- **WORK TO COMPLETE**: I'd like an exact copy of every line from the start of the entries below through the line containing "(inner : error).", please.

■ ■ ■ ■

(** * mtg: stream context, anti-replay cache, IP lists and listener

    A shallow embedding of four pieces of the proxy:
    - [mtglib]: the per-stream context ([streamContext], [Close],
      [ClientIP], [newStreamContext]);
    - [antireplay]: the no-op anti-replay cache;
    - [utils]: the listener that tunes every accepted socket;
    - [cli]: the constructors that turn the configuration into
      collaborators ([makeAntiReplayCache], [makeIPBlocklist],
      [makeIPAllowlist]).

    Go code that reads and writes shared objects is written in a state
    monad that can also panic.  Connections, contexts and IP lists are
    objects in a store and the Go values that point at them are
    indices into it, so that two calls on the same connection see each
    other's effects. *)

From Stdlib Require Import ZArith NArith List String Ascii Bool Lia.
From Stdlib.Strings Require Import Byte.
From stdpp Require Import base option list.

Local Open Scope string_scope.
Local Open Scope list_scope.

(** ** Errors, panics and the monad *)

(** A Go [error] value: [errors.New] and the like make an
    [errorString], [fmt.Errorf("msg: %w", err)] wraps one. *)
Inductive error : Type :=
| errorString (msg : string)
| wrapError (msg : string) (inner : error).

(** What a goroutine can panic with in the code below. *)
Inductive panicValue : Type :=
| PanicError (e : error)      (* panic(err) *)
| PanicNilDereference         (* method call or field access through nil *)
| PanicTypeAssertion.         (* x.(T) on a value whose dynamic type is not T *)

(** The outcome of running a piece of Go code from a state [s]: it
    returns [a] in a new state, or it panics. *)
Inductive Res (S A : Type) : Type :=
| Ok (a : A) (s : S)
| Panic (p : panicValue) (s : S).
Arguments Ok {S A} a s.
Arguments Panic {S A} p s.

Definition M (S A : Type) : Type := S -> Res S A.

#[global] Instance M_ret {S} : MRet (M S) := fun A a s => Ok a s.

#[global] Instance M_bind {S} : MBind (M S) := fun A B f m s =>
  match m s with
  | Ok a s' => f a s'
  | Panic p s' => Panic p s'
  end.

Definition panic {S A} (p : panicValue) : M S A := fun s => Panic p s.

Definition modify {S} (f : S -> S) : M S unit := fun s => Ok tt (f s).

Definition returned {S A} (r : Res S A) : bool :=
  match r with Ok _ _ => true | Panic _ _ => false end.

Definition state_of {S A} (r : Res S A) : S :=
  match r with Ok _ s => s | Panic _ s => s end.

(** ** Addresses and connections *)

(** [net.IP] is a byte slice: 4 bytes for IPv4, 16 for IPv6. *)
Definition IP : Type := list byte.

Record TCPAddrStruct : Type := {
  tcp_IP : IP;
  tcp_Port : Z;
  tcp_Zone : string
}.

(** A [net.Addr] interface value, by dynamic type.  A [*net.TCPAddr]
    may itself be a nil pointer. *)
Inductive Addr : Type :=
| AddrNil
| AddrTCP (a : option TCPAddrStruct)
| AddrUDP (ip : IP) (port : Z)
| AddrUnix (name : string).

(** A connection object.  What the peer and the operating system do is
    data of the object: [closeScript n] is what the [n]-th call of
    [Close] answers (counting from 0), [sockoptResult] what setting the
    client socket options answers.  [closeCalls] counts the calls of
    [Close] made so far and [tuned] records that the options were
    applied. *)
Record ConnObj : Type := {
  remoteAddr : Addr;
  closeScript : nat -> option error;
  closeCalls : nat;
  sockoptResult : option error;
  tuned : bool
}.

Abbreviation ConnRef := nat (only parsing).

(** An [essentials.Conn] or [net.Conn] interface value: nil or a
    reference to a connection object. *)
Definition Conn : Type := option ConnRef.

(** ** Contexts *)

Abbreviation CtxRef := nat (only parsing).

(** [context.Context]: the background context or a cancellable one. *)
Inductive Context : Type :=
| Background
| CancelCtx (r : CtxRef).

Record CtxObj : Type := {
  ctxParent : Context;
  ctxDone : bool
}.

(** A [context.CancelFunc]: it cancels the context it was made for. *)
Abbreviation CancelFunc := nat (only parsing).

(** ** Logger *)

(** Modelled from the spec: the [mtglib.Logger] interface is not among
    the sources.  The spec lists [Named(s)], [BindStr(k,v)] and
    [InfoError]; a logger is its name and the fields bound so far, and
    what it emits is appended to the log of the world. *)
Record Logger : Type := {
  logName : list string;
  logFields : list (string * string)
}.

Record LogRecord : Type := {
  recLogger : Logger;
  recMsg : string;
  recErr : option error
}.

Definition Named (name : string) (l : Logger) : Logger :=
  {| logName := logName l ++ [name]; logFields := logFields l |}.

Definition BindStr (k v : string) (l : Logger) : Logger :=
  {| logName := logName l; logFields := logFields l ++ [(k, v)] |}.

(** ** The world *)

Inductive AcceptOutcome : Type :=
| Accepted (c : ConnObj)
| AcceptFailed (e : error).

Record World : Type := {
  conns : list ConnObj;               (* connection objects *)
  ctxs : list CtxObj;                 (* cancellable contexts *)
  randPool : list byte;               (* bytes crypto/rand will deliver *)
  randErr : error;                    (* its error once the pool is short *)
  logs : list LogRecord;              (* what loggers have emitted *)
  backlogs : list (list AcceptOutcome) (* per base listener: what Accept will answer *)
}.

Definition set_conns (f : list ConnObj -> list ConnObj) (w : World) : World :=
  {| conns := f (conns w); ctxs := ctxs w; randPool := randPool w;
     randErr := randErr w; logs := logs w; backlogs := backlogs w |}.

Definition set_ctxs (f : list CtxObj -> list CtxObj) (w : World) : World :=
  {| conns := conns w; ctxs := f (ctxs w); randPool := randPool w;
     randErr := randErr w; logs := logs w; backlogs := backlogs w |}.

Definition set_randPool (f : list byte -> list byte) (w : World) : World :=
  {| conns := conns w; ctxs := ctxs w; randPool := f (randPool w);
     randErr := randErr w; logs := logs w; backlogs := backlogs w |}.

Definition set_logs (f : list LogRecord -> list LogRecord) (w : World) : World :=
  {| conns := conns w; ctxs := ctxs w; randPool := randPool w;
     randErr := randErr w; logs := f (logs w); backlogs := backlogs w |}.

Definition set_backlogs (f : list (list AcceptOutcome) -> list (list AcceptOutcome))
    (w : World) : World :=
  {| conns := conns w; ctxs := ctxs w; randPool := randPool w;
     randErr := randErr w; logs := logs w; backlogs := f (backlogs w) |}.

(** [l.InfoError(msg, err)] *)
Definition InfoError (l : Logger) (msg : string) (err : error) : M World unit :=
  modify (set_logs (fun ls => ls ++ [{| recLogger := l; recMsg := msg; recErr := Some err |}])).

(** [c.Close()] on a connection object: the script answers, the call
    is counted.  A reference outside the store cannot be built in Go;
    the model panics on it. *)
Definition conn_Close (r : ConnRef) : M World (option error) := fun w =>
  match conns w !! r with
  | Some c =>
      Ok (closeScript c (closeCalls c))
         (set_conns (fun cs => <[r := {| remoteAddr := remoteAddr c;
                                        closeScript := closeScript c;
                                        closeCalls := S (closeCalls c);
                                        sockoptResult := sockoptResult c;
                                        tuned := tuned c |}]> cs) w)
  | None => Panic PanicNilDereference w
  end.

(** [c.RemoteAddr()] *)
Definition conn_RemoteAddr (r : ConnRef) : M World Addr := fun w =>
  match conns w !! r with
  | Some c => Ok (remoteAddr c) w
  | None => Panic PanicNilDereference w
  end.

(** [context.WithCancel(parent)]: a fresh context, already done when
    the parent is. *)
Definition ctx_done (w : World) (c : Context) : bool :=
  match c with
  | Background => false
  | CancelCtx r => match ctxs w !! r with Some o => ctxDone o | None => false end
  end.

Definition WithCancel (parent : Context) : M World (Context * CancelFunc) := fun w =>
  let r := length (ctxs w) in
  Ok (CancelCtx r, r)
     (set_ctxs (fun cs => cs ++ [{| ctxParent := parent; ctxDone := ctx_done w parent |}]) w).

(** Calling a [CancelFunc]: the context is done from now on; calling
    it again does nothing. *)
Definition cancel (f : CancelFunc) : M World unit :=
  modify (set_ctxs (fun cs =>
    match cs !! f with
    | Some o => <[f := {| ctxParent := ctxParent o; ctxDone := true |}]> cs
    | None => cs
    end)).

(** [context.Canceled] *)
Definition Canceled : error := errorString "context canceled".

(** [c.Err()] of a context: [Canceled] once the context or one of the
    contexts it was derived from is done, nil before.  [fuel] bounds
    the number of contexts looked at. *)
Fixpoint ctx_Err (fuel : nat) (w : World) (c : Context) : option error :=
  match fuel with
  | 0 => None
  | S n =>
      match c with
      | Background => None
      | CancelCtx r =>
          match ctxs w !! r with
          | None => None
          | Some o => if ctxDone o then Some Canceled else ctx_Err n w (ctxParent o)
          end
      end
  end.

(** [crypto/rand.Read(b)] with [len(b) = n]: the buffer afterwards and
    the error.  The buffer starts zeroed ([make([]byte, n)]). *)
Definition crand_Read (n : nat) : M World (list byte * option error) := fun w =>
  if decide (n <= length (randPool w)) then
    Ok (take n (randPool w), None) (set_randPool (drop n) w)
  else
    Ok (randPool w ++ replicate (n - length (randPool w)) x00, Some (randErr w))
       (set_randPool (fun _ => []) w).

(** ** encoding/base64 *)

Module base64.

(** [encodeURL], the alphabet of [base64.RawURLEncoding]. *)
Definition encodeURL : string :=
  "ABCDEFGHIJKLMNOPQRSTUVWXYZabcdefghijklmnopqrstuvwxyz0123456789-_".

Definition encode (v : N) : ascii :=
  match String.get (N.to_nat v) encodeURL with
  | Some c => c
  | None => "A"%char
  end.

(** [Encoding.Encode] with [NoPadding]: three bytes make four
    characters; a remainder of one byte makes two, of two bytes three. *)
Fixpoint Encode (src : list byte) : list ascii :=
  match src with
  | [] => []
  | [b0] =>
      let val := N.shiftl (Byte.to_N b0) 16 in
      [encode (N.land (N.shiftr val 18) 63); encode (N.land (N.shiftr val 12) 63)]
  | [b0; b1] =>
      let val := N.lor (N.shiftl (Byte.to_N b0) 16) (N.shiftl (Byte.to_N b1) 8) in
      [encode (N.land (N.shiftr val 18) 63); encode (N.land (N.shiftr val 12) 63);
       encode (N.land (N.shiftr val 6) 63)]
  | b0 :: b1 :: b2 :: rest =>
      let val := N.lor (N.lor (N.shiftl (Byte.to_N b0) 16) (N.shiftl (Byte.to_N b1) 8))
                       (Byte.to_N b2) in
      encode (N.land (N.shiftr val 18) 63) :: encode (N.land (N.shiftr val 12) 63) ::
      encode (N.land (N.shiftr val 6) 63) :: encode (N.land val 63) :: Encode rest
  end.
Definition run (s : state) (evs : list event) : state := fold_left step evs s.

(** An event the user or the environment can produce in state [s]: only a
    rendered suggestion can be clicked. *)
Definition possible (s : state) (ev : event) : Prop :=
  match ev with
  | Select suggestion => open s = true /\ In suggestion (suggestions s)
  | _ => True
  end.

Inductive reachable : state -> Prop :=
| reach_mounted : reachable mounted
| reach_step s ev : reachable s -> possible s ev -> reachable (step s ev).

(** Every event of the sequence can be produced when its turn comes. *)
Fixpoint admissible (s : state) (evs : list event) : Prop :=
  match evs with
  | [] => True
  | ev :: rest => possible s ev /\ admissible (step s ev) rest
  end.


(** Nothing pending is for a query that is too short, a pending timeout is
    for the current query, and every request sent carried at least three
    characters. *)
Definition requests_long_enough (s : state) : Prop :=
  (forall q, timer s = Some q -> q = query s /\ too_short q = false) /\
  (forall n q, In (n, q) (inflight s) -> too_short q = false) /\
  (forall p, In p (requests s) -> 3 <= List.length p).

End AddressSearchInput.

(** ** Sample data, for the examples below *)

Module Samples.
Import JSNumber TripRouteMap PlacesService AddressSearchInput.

■ ■ ■ ■

- **EXERCISE RESULT**:
(** * mtg: stream context, anti-replay cache, IP lists and listener

    A shallow embedding of four pieces of the proxy:
    - [mtglib]: the per-stream context ([streamContext], [Close],
      [ClientIP], [newStreamContext]);
    - [antireplay]: the no-op anti-replay cache;
    - [utils]: the listener that tunes every accepted socket;
    - [cli]: the constructors that turn the configuration into
      collaborators ([makeAntiReplayCache], [makeIPBlocklist],
      [makeIPAllowlist]).

    Go code that reads and writes shared objects is written in a state
    monad that can also panic.  Connections, contexts and IP lists are
    objects in a store and the Go values that point at them are
    indices into it, so that two calls on the same connection see each
    other's effects. *)

From Stdlib Require Import ZArith NArith List String Ascii Bool Lia.
From Stdlib.Strings Require Import Byte.
From stdpp Require Import base option list.

Local Open Scope string_scope.
Local Open Scope list_scope.

(** ** Errors, panics and the monad *)

(** A Go [error] value: [errors.New] and the like make an
    [errorString], [fmt.Errorf("msg: %w", err)] wraps one. *)
Inductive error : Type :=
| errorString (msg : string)
| wrapError (msg : string) (inner : error).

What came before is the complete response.